The Tour de France has begun and so has our annual month-long interest in the sport. Now, before you tell me "I'm still not interested in cycling", I meant that July is the one month of the year when any cycling event makes ESPN highlights and gets a paragraph or two in your local paper. The Tour is cycling's biggest event. Nothing comes close, especially for sports fans here in the U.S.A. You still may not care, but a few more than normal actually do.
Not surprisingly, I am one of them. I like the Tour. It provides a number of things I find entertaining about athletics. It's both a team and individual sport. It provides rewards for both speed and endurance. It's oozes with history and tradition. It also provides some of the most picturesque backgrounds in all of sport. Belgian villages complete with cobblestone roads, the Alps and the finale in Paris. Not even a great golf course provides that kind of diverse and sometimes inspiring scenery.
The Tour de France also provides me with a break. It's over in twenty-three days. I need not invest any more time than about a month pondering it. I'm not overwhelmed with pre-season hype.
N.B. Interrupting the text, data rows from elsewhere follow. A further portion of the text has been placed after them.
(** A header name is compared ignoring case. *)
Definition handle_regular_http_request (http_parser : Parsed) (auth_header : option string)
    : option (Host * Z) :=
  let header := find_map (λ '(name, value),
    if String.eqb (to_ascii_lowercase name) PROXY_AUTHORIZATION
    then Some (from_utf8_lossy value) else None) (hp_headers http_parser) in
  if negb (verify_credentials auth_header header) then None
  else
    url ← url_parse (default "" (hp_path http_parser));
    host ← url_host url;
    Some (host, default DEFAULT_HTTP_PORT (url_port_or_known_default url)).

(** A connection: what [peek] reads (at most the buffer), and the requests hyper reads from
    it with the way it ends. *)
Record ProxyConn := mkProxyConn {
  pc_peek : option string;
  pc_requests : list ConnectReq;
  pc_served_ok : bool
}.

(** [httparse n buf] parses [buf] with room for [n] headers. *)
Context (httparse : nat → string → Parsed).

(** The buffer after [peek]: what is not read stays zero. *)
Definition peeked (peek : string) : string :=
  peek +:+ String.string_of_list_ascii (replicate (REQUEST_BUF - String.length peek) "000"%char).

Definition handle_new_connection (auth_header : option string) (stream : ProxyConn)
    : option (Host * Z) :=
  buf ← pc_peek stream;
  if negb (String.eqb (take_str (String.length CONNECT_METHOD) (peeked buf)) CONNECT_METHOD)
  then handle_regular_http_request
         (httparse (match auth_header with Some _ => 32 | None => 0 end) buf) auth_header
  else
    let forward_to := foldl (λ dest req, snd (handle_http_connect_request auth_header dest req))
                        None (pc_requests stream) in
    if pc_served_ok stream then forward_to else None.

Definition auth_header (credentials : option (string * string)) : option string :=
  (λ '(user, pass), b64_encode (user +:+ ":" +:+ pass)) <$> credentials.

(** The listener: connections are handled by tasks of their own, which end in any order.
    [world] is what a connection does. *)
Inductive ProxyEvent :=
| Accepted (c : nat)
| AcceptFailed
| TaskDone (c : nat)
| TaskFailed (c : nat).

Definition listener_event (credentials : option (string * string)) (world : nat → ProxyConn)
    (tasks : gset nat) (ev : ProxyEvent) : gset nat * option (nat * (Host * Z)) :=
  match ev with
  | Accepted c => ({[c]} ∪ tasks, None)
  | AcceptFailed => (tasks, None)
  | TaskDone c => (tasks ∖ {[c]}, pair c <$> handle_new_connection (auth_header credentials) (world c))
  | TaskFailed c => (tasks ∖ {[c]}, None)
  end.

Fixpoint http_proxy_run (credentials : option (string * string)) (world : nat → ProxyConn)
    (tasks : gset nat) (events : list ProxyEvent) : gset nat * list (nat * (Host * Z)) :=
  match events with
  | [] => (tasks, [])
  | ev :: events =>
      let '(tasks, yield) := listener_event credentials world tasks ev in
      let '(tasks, yields) := http_proxy_run credentials world tasks events in
      (tasks, option_list yield ++ yields)
  end.

(** *** What the proxy promises *)

(** Credentials are asked for exactly when some are configured. *)
Definition granted (credentials : option (string * string)) (header : option string) : Prop :=
  match credentials with
  | None => True
  | Some (user, pass) => ∃ h, header = Some h
      ∧ trim h = PROXY_AUTHORIZATION_PREFIX +:+ b64_encode (user +:+ ":" +:+ pass)
  end.

Definition connect_header (req : ConnectReq) : option string :=
  v ← hm_get (cr_headers req) PROXY_AUTHORIZATION; hv_to_str v.

Definition connect_target credentials (req : ConnectReq) (f : Host * Z) : Prop :=
  cr_method req = "CONNECT" ∧ host_parse (default "" (cr_host req)) = Some (fst f)
  ∧ snd f = default 443 (cr_port_u16 req) ∧ granted credentials (connect_header req).

Definition parsed_header (p : Parsed) : option string :=
  snd <$> find (λ '(name, value), String.eqb (to_ascii_lowercase name) PROXY_AUTHORIZATION)
            ((λ '(name, value), (name, from_utf8_lossy value)) <$> hp_headers p).

(** The first connection bytes choose the protocol; a CONNECT connection is forwarded where
    its last granted request says, another one where its absolute locator says. *)
Definition admitted_as credentials (conn : ProxyConn) (f : Host * Z) (peek : string) : Prop :=
    if starts_with CONNECT_METHOD peek
    then pc_served_ok conn = true ∧ ∃ before req after,
      pc_requests conn = before ++ req :: after ∧ connect_target credentials req f
      ∧ Forall (λ req', ∀ f', ¬ connect_target credentials req' f') after
    else let p := httparse (match credentials with Some _ => 32 | None => 0 end) peek in
      granted credentials (parsed_header p)
      ∧ ∃ url, url_parse (default "" (hp_path p)) = Some url ∧ url_host url = Some (fst f)
          ∧ snd f = default DEFAULT_HTTP_PORT (url_port_or_known_default url).
Definition admitted credentials (conn : ProxyConn) (f : Host * Z) : Prop :=
  ∃ peek, pc_peek conn = Some peek ∧ admitted_as credentials conn f peek.

Lemma verify_credentials_spec credentials header :
  verify_credentials (auth_header credentials) header = true ↔ granted credentials header.
Proof.
  unfold verify_credentials, auth_header, granted.
  destruct credentials as [[user pass]|]; cbn [fmap option_fmap option_map]; [|done].
  destruct header as [h|]; [|naive_solver].
  rewrite andb_true_iff, String.eqb_eq. unfold starts_with.
  destruct (strip_prefix PROXY_AUTHORIZATION_PREFIX (trim h)) as [rest|] eqn:Hp.
  - apply strip_prefix_Some in Hp. rewrite Hp, drop_str_app. split.
    + intros [_ ->]. eauto.
    + intros (h'&[= <-]&Heq). rewrite Hp in Heq. split; [done|]. by apply (inj (String.append _)) in Heq.
  - split; [naive_solver|]. intros (h'&[= <-]&Heq). by rewrite Heq, strip_prefix_app in Hp.
Qed.

Lemma connect_request_spec credentials dest req f :
  connect_target credentials req f →
  handle_http_connect_request (auth_header credentials) dest req = (200, Some f).
Proof.
  intros (Hm&Hh&Hp&Hg). unfold handle_http_connect_request. rewrite Hm, Hh. cbn [negb String.eqb].
  fold (connect_header req). apply verify_credentials_spec in Hg. rewrite Hg. cbn.
  destruct f as [h p]. cbn in *. by subst.
Qed.

Lemma connect_request_refused credentials dest req :
  (∀ f, ¬ connect_target credentials req f) →
  handle_http_connect_request (auth_header credentials) dest req = (401, dest).
Proof.
  intros Hno. unfold handle_http_connect_request.
  destruct (String.eqb_spec (cr_method req) "CONNECT") as [Hm|]; [|done]. cbn [negb].
  destruct (host_parse _) as [h|] eqn:Hh; [|done]. fold (connect_header req).
  destruct (verify_credentials _ _) eqn:Hv; [|done]. apply verify_credentials_spec in Hv.
  exfalso. by apply (Hno (h, default 443 (cr_port_u16 req))).
Qed.

Lemma connect_target_dec credentials req :
  {f | connect_target credentials req f} + {∀ f, ¬ connect_target credentials req f}.
Proof.
  destruct (decide (cr_method req = "CONNECT")) as [Hm|]; [|by right; intros f []].
  destruct (host_parse (default "" (cr_host req))) as [h|] eqn:Hh.
  2:{ right. intros f (_&Hf&_). congruence. }
  destruct (verify_credentials (auth_header credentials) (connect_header req)) eqn:Hv.
  - left. exists (h, default 443 (cr_port_u16 req)). by apply verify_credentials_spec in Hv.
  - right. intros f (_&_&_&Hg). apply verify_credentials_spec in Hg. congruence.
Qed.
I do not have to sit through hours and hours of television analysis of the last event and hours more debating the next one. No mythical champions. No post-season. No strikes or lockouts. No salary cap considerations.
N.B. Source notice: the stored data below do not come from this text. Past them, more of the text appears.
Definition send (data : string) : scpM () := λ st,
  if send_ok env (length (ch_out st))
  then (mkScp (ch_in st) (ch_out st ++ [data]) (files st) (dirs st), Some (Ok ()))
  else (st, Some (Err "send")).
(** [channel.eof()]. *)
Definition send_eof : scpM () := λ st, check (send_ok env (length (ch_out st))) "eof" st.

Definition file_create (dest : PathBuf) : scpM () := λ st,
  if create_ok env dest
  then (mkScp (ch_in st) (ch_out st) (<[dest := ""]> (files st)) (dirs st), Some (Ok ()))
  else (st, Some (Err "cannot create")).
Definition write_all (dest : PathBuf) (data : string) : scpM () := λ st,
  if write_ok env dest
  then (mkScp (ch_in st) (ch_out st)
          (<[dest := default "" (files st !! dest) +:+ data]> (files st)) (dirs st), Some (Ok ()))
  else (st, Some (Err "write")).
Definition create_dir_all (dest : PathBuf) : scpM () := λ st,
  if mkdir_ok env dest
  then (mkScp (ch_in st) (ch_out st) (files st) ({[dest]} ∪ dirs st), Some (Ok ()))
  else (st, Some (Err "cannot create dir")).

(** ** Receiving *)

(** The messages up to the one that ends the loop of [recv_response]. *)
Fixpoint response_of (msgs : list ChannelMsg) : list ChannelMsg * outcome string () :=
  match msgs with
  | [] => ([], Err "channel closed")
  | Data "" :: msgs => response_of msgs
  | Data (String a rest) :: msgs =>
      let c := N_of_ascii a in
      (msgs, if (c =? 0)%N then Ok ()
             else if (c =? 1)%N then Ok ()
             else if (c =? 2)%N then Err ("scp error: " +:+ trim (from_utf8_lossy rest))
             else Err "unexpected scp response byte")
  | (Eof | Close) :: msgs => (msgs, Err "channel closed unexpectedly")
  | OtherMsg :: msgs => response_of msgs
  end.
Definition recv_response : scpM () := λ st,
  let '(msgs, r) := response_of (ch_in st) in
  (mkScp msgs (ch_out st) (files st) (dirs st), Some r).

(** [false] when the channel is closed. *)
Fixpoint data_of (buf : string) (msgs : list ChannelMsg) : list ChannelMsg * (bool * string) :=
  match msgs with
  | [] => ([], (false, buf))
  | Data data :: msgs => (msgs, (true, buf +:+ data))
  | (Eof | Close) :: msgs => (msgs, (false, buf))
  | OtherMsg :: msgs => data_of buf msgs
  end.
Definition recv_data (buf : string) : scpM (bool * string) := λ st,
  let '(msgs, r) := data_of buf (ch_in st) in
  (mkScp msgs (ch_out st) (files st) (dirs st), Some (Ok r)).

(** ** Upload *)

(** The local files: [metadata().len()], [is_dir], [read], [read_dir] (the names of the
    entries, [None] for an entry that cannot be read). *)
Record LocalFs := mkLocalFs {
  lf_len : PathBuf → option Z;
  lf_is_dir : PathBuf → bool;
  lf_read : PathBuf → option string;
  lf_read_dir : PathBuf → option (list (option string))
}.
Context (fs : LocalFs).

Definition file_header (size : Z) (name : string) : string :=
  "C0644 " +:+ show size +:+ " " +:+ name +:+ String LINE_FEED "".
Definition dir_header (name : string) : string := "D0755 0 " +:+ name +:+ String LINE_FEED "".
Definition END_DIR : string := "E" +:+ String LINE_FEED "".

Definition upload_file (path : PathBuf) : scpM () :=
  size ← lift (ok_or "cannot stat" (lf_len fs path));
  name ← lift (ok_or "no file name" (file_name path));
  send (file_header size (from_utf8_lossy name));;
  recv_response;;
  data ← lift (ok_or "cannot read" (lf_read fs path));
  send data;;
  send NUL;;
  recv_response.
I watch today's race and, if it fits into my schedule, watch tomorrow's. When the event comes to an end. That's it. I have no desire to follow the sport beyond July and the media's lack of year round obsession with the event makes the Tour refreshing for me.
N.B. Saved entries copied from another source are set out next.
(** [Socks5ReadHalf] and [Socks5WriteHalf] delegate to the stream they hold. *)
Section Socks5Halves.
Context {Tcp UdpR UdpW : Type}.
Context `{!AsyncRead Tcp, !AsyncRead UdpR, !AsyncWrite Tcp, !AsyncWrite UdpW}.
Inductive Socks5ReadHalf := S5rTcp (s : Tcp) | S5rUdp (s : UdpR).
Inductive Socks5WriteHalf := S5wTcp (s : Tcp) | S5wUdp (s : UdpW).
Inductive Socks5Halves := S5Tcp (s : Tcp) | S5Udp (r : UdpR) (w : UdpW).

Definition socks5_into_split (this : Socks5Halves) : Socks5ReadHalf * Socks5WriteHalf :=
  match this with
  | S5Tcp s => (S5rTcp s, S5wTcp s)
  | S5Udp r w => (S5rUdp r, S5wUdp w)
  end.
Definition socks5_poll_read (this : Socks5ReadHalf) (remaining : nat)
    : Socks5ReadHalf * string * Poll (outcome string unit) :=
  match this with
  | S5rTcp s => let '(s, out, r) := poll_read s remaining in (S5rTcp s, out, r)
  | S5rUdp s => let '(s, out, r) := poll_read s remaining in (S5rUdp s, out, r)
  end.
Definition on_socks5_write {A} (f : ∀ X, AsyncWrite X → X → X * A) (this : Socks5WriteHalf)
    : Socks5WriteHalf * A :=
  match this with
  | S5wTcp s => let '(s, r) := f Tcp _ s in (S5wTcp s, r)
  | S5wUdp s => let '(s, r) := f UdpW _ s in (S5wUdp s, r)
  end.
Definition socks5_is_write_vectored (this : Socks5WriteHalf) : bool :=
  match this with S5wTcp s => is_write_vectored s | S5wUdp s => is_write_vectored s end.
#[global] Instance socks5_half_read : AsyncRead Socks5ReadHalf := {| poll_read := socks5_poll_read |}.
#[global] Instance socks5_half_write : AsyncWrite Socks5WriteHalf :=
  {| poll_write this buf := on_socks5_write (λ X _ s, poll_write s buf) this;
     poll_flush this := on_socks5_write (λ X _ s, poll_flush s) this;
     poll_shutdown this := on_socks5_write (λ X _ s, poll_shutdown s) this;
     poll_write_vectored this bufs := on_socks5_write (λ X _ s, poll_write_vectored s bufs) this;
     is_write_vectored := socks5_is_write_vectored |}.
End Socks5Halves.

(** The halves of the reverse socks5 connector ([connectors/sock5.rs]): a TCP stream in two,
    or a connected datagram socket twice. *)
Section ConnectorHalves.
Context {Tcp U : Type} `{!AsyncRead Tcp, !AsyncWrite Tcp}.
Context (poll_send : U → string → Poll (outcome string Z)).
Context (poll_recv_from : U → nat → string * Poll (outcome string SocketAddr)).

(** tokio's default for writers without vectored writes: the first buffer that is not empty. *)
Definition first_buffer (bufs : list string) : string :=
  default "" (head (filter (λ b, b ≠ "") bufs)).

Definition ws_udp_read : AsyncRead U :=
  {| poll_read this remaining :=
       let '(data, r) := ws_udp_poll_read poll_recv_from this remaining in (this, data, r) |}.
Definition ws_udp_write : AsyncWrite U :=
  {| poll_write this buf := (this, ws_udp_poll_write poll_send this buf);
     poll_flush this := (this, ws_udp_poll_flush this);
     poll_shutdown this := (this, ws_udp_poll_shutdown this);
     poll_write_vectored this bufs := (this, ws_udp_poll_write poll_send this (first_buffer bufs));
     is_write_vectored _ := false |}.

Inductive Socks5Reader := S5RdTcp (reader : Tcp) | S5RdUdp (reader : U).
Inductive Socks5Writer := S5WrTcp (writer : Tcp) | S5WrUdp (writer : U).

Definition socks5_reader_poll_read (this : Socks5Reader) (remaining : nat)
    : Socks5Reader * string * Poll (outcome string unit) :=
  match this with
  | S5RdTcp s => let '(s, out, r) := poll_read s remaining in (S5RdTcp s, out, r)
  | S5RdUdp s => let '(s, out, r) := poll_read (AsyncRead := ws_udp_read) s remaining in (S5RdUdp s, out, r)
  end.
Definition on_socks5_writer {A} (f : ∀ X, AsyncWrite X → X → X * A) (this : Socks5Writer)
    : Socks5Writer * A :=
  match this with
  | S5WrTcp s => let '(s, r) := f Tcp _ s in (S5WrTcp s, r)
  | S5WrUdp s => let '(s, r) := f U ws_udp_write s in (S5WrUdp s, r)
  end.
Definition socks5_writer_is_write_vectored (this : Socks5Writer) : bool :=
  match this with
  | S5WrTcp v => is_write_vectored v
  | S5WrUdp v => is_write_vectored (AsyncWrite := ws_udp_write) v
  end.
Definition socks5_writer : AsyncWrite Socks5Writer :=
  {| poll_write this buf := on_socks5_writer (λ X _ s, poll_write s buf) this;
     poll_flush this := on_socks5_writer (λ X _ s, poll_flush s) this;
     poll_shutdown this := on_socks5_writer (λ X _ s, poll_shutdown s) this;
     poll_write_vectored this bufs := on_socks5_writer (λ X _ s, poll_write_vectored s bufs) this;
     is_write_vectored := socks5_writer_is_write_vectored |}.
End ConnectorHalves.

(** ** Properties *)

(** The datagrams a socks5 association sends are its header followed by the
    data, each time: a write leaves the header as it was, and over a socket that sends
    datagrams whole it reports the length of the data. *)
Theorem socks5_writer_frames {U} (send_to : U → string → SocketAddr → Poll (outcome string Z)) this buf :
  (∀ u d a n, send_to u d a = Ready (Ok n) → n = Z.of_nat (String.length d)) →
  fst (socks5_writer_poll_write send_to this buf) = this
  ∧ snd (socks5_writer_poll_write send_to this buf)
    = match send_to (sw_send_socket this) (sw_udp_header this +:+ buf) (sw_peer this) with
      | Ready (Ok _) => Ready (Ok (Z.of_nat (String.length buf)))
      | r => r
      end.
Proof.
  intros Hwhole. unfold socks5_writer_poll_write. cbn. split.
  - destruct this as [u p h]. cbn. f_equal. apply take_str_app.
  - destruct (send_to _ _ _) as [|[n|e|]] eqn:E; try done. apply Hwhole in E as ->.
    rewrite length_str_app. destruct (Z.leb_spec (Z.of_nat (String.length (sw_udp_header this)))
      (Z.of_nat (String.length (sw_udp_header this) + String.length buf))); [|lia].
    do 2 f_equal. lia.
Qed.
Sure, the Tour de France has it's share of problems. There are the constant charges about doping. There is the pettiness that surrounds all athletes. There is whining and crying about conditions, the course, the competitors. There is, of course, the influence of commercialism. These cyclists are like NASCAR drivers, covered in corporate logos. Those endorsements deals can influence race strategy. ("Hey, I've got an idea. Get one of your guys to break away from the pack, so our logo gets more time on worldwide tv.")
For those of us watching here in the States, there is also the Outdoor Life Network's Lance-hype machine that not only invades the broadcast, rightly so as the guy is trying for six straight yellow jersey, but in nearly every single commercial. It's basically, Lance TV.
However, for only three weeks, I can easily disregard the problems facing the Tour. Seriously, after the race is complete I won't hear another word about any of issues for over 330 days. I can also learn to ignore OLN's incessant Lance promotions. They've got to make their money where and when they can. Besides, Armstrong is the story, as OLN's Al Trautwig correctly points out.
So, tomorrow it's Stage Three. I'm not sure where it starts or where it ends, as I have yet to watch today. I don't know whether it's a time trial, a long journey through the French countryside or a climb through the mountians. I do know there's a race. Unless, there's a scheduled day off, there will be a race the day after, as well. For cycling, that's all I need to know.